J'ai vu ainsi un ingénieur norvégien se plaignant chaque matin de son ulcère, se faire remercier, le voir prendre l'avion trois jours plus tard, pour aller trouver un autre job en Norvège à Tromso...

Et puis les armes circulent très librement:
-> On nous explique comment charger une carabine calibre 306 voir 308, on nous fait tirer sur trois cibles, on nous montre un 'power point' sur les ours polaires, et, nous voilà habiliter à se balader avec un tel calibre... je dirai heureusement que les locaux ont le vin bon ! car en discutant avec un scientifique venant d'Alaska, il me parlait des dégâts de l'alcool et des armes à feu dans sa région, et, il se disait être très surpris par cet aspect de Ny Alesund, ce qui alimentait quelque peu ma parano...
Mais d'un autre côté, sans fusil, il est impossible de bouger vu le danger de nourrir des ours polaires !!!
Et là je dois saluer la sagesse des allemands et des français qui mettent sous clefs et dans un coffre fort toutes les armes et munitions seulement accessible du "Station leader" possédant les codes et clefs. Si bien que toutes sorties sont enregistrées, et on doit rendre des comptes au chef pour toutes utilisations des armes et munitions.

Tout cela correspond à des conditions de vie dans un contexte extrême, et tout est lié à un fait précis... Et quiconque aurait une perception superficielle serait profondément troublé...

Mais une fois acclimaté à ce genre de société stricte, repliée sur elle même dans un lieu si extrême, on s'aperçoit que les liens sont très forts et cordiaux. Ainsi, cette ville qui n'en est pas une, oscille entre une utopie scientifique et la prosaïté du comportement humain, du "vivre ensemble". Et le modèle politique qui découle du "vivre ensemble" tel qu'il existe au sein de la kingsbay questionne...
Mais heureusement, les particularismes culturels de chaque pays, font que chaque groupe se forment par langue, et là, à Rabot et à Corbel la convivialité française me sauvait, où la douceur du vivre ensemble sévit pour le plus agréable et en bonne intelligence ;-)

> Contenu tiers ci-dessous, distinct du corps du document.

(** The callback given to [then], lines 474-500. *)
Definition on_result (result : json) : Async string :=
  if Json.ToBoolean (predictions result) then
    console_log [str "---y"; predictions result] (
    c ← eval (p ← chained_probability result; Json.gt p highRiskThreshold);
    if c : bool then Return very_high_message
    else
      c1 ← eval (p ← chained_probability result; Json.lt p highRiskThreshold);
      c2 ← (if c1 : bool
            then eval (p ← probability result; Json.gt p mediumRiskThreshold)
            else Return false);
      if c2 : bool then Return high_message
      else
        c ← eval (p ← chained_probability result; Json.gt p lowRiskThreshold);
        if c : bool then Return medium_message
        else
          c ← eval (p ← chained_probability result; Json.le p lowRiskThreshold);
          if c : bool then Return low_message
          else Return no_results)
  else Return no_results.

Definition getMLRiskScore (params : list prim) : Async string :=
  console_log [str "hitting here"; JArr (JPrim <$> params)] (
  let predictionVariables := predictionVariables params in
  iso ← Date_toISOString Return;
  let mlFormattedDate := substring 0 10 iso in
  let modelConfigs :=
    JObj [("modelId", str "hts_xgb_1211_jan_2023");
          ("encounterDate", str mlFormattedDate);
          ("facilityId", str "");
          ("debug", str "true")] in
  response ← fetch url
    {| method := "POST";
       headers := [("Accept", "application/json");
                   ("Content-Type", "application/json");
                   ("Access-Control-Allow-Origin", "*")];
       body := JSON_stringify mlScoringRequestPayload |} Return;
  result ← json_of response;
  on_result result).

Et peut être m'en voudra t'on pour ce billet et cette vérité ? mais après mon séjour dans une autre communauté humaine dans un autre environnement extrême: l'amazonie; on peut dire que ces environnements conditionnent énormément ces sociétés et communautés:
Ainsi, ce qui me paraissait dur chez les shiwiars, certaines règles de vies, certains rites (ceux du samedi) je les retrouvais ici à Ny Alesund. Finalement l'humain reste un humain quelque soit sa culture, et dès qu'une symbiose forte existe avec un environnement extrême, j'ai l'impression que des modèles politiques se reproduisent.
Ce qui me fait dire que le politique est certainement la chose la moins artificielle, mais un axiome humain:
Deux humains ensembles, isolés en pleine nature, définiront systématiquement un politique fait de règles sociales, de tabous, de rites et de règles de vie...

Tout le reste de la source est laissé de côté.